SUPPLIED RECORDS:
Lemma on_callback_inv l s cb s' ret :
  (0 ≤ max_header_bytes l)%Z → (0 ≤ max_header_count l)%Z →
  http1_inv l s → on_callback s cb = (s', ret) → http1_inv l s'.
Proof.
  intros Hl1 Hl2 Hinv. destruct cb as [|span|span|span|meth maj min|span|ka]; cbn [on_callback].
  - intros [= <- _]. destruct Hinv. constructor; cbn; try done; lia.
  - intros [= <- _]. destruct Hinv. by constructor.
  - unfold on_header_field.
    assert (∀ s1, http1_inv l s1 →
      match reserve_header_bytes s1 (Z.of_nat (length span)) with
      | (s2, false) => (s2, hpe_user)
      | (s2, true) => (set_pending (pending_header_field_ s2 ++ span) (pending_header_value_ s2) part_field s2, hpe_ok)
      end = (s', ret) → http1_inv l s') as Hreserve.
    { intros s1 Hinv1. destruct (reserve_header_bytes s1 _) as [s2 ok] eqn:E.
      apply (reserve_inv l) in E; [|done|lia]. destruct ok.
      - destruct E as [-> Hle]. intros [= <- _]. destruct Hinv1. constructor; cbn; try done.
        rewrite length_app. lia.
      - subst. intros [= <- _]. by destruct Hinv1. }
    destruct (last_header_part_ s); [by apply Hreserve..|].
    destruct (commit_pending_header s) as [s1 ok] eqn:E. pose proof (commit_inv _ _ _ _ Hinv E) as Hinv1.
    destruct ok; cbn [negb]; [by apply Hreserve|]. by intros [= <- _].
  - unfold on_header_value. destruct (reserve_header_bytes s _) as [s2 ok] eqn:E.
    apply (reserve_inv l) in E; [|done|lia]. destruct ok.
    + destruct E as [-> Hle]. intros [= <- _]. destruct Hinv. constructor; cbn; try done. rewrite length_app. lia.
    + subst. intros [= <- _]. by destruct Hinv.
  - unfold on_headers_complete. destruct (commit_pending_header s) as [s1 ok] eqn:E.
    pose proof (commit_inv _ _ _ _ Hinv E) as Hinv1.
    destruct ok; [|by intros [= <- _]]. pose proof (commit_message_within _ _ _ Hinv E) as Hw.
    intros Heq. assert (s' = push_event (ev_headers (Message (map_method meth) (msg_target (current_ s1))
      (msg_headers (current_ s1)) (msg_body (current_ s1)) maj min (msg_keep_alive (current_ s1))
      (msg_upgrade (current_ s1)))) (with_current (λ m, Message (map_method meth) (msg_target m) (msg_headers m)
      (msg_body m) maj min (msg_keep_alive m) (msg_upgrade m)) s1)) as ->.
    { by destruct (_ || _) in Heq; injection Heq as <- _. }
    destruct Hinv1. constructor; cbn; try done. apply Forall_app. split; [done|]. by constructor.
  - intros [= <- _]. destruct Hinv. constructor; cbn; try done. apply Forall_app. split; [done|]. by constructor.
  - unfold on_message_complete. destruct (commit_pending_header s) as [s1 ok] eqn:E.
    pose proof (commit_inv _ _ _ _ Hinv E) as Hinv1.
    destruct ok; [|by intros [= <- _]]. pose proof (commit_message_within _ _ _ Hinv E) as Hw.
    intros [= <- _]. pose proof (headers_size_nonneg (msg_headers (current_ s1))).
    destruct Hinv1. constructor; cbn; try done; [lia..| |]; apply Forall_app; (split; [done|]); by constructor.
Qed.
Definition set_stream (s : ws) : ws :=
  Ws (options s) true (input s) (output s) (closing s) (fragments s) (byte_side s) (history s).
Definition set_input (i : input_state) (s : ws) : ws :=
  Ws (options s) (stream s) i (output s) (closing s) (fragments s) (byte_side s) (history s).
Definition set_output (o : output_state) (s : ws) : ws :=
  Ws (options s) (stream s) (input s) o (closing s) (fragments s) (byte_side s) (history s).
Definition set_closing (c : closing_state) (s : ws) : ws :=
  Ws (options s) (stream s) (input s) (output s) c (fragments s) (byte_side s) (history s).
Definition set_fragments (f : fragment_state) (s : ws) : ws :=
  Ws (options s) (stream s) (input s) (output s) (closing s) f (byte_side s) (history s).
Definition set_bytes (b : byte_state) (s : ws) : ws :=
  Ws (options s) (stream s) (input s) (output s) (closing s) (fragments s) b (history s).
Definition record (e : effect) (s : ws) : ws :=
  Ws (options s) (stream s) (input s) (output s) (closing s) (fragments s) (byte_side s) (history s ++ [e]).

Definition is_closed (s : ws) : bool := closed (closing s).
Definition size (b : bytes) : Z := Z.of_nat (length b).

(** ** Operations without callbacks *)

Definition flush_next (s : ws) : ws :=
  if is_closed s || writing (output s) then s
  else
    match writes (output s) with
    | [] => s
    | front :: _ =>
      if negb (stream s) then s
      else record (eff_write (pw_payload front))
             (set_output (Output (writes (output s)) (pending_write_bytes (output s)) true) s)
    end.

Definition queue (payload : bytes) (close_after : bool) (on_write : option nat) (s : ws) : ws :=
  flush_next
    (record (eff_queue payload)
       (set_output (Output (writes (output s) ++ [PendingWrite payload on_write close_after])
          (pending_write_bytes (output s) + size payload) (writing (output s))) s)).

EXERCISE PROMPT:
Exactly and in full, write out the lines from the one containing "(history s ++ [e])." through the end of the listing.

ANSWER:
  Ws (options s) (stream s) (input s) (output s) (closing s) (fragments s) (byte_side s) (history s ++ [e]).

Definition is_closed (s : ws) : bool := closed (closing s).
Definition size (b : bytes) : Z := Z.of_nat (length b).

(** ** Operations without callbacks *)

Definition flush_next (s : ws) : ws :=
  if is_closed s || writing (output s) then s
  else
    match writes (output s) with
    | [] => s
    | front :: _ =>
      if negb (stream s) then s
      else record (eff_write (pw_payload front))
             (set_output (Output (writes (output s)) (pending_write_bytes (output s)) true) s)
    end.

Definition queue (payload : bytes) (close_after : bool) (on_write : option nat) (s : ws) : ws :=
  flush_next
    (record (eff_queue payload)
       (set_output (Output (writes (output s) ++ [PendingWrite payload on_write close_after])
          (pending_write_bytes (output s) + size payload) (writing (output s))) s)).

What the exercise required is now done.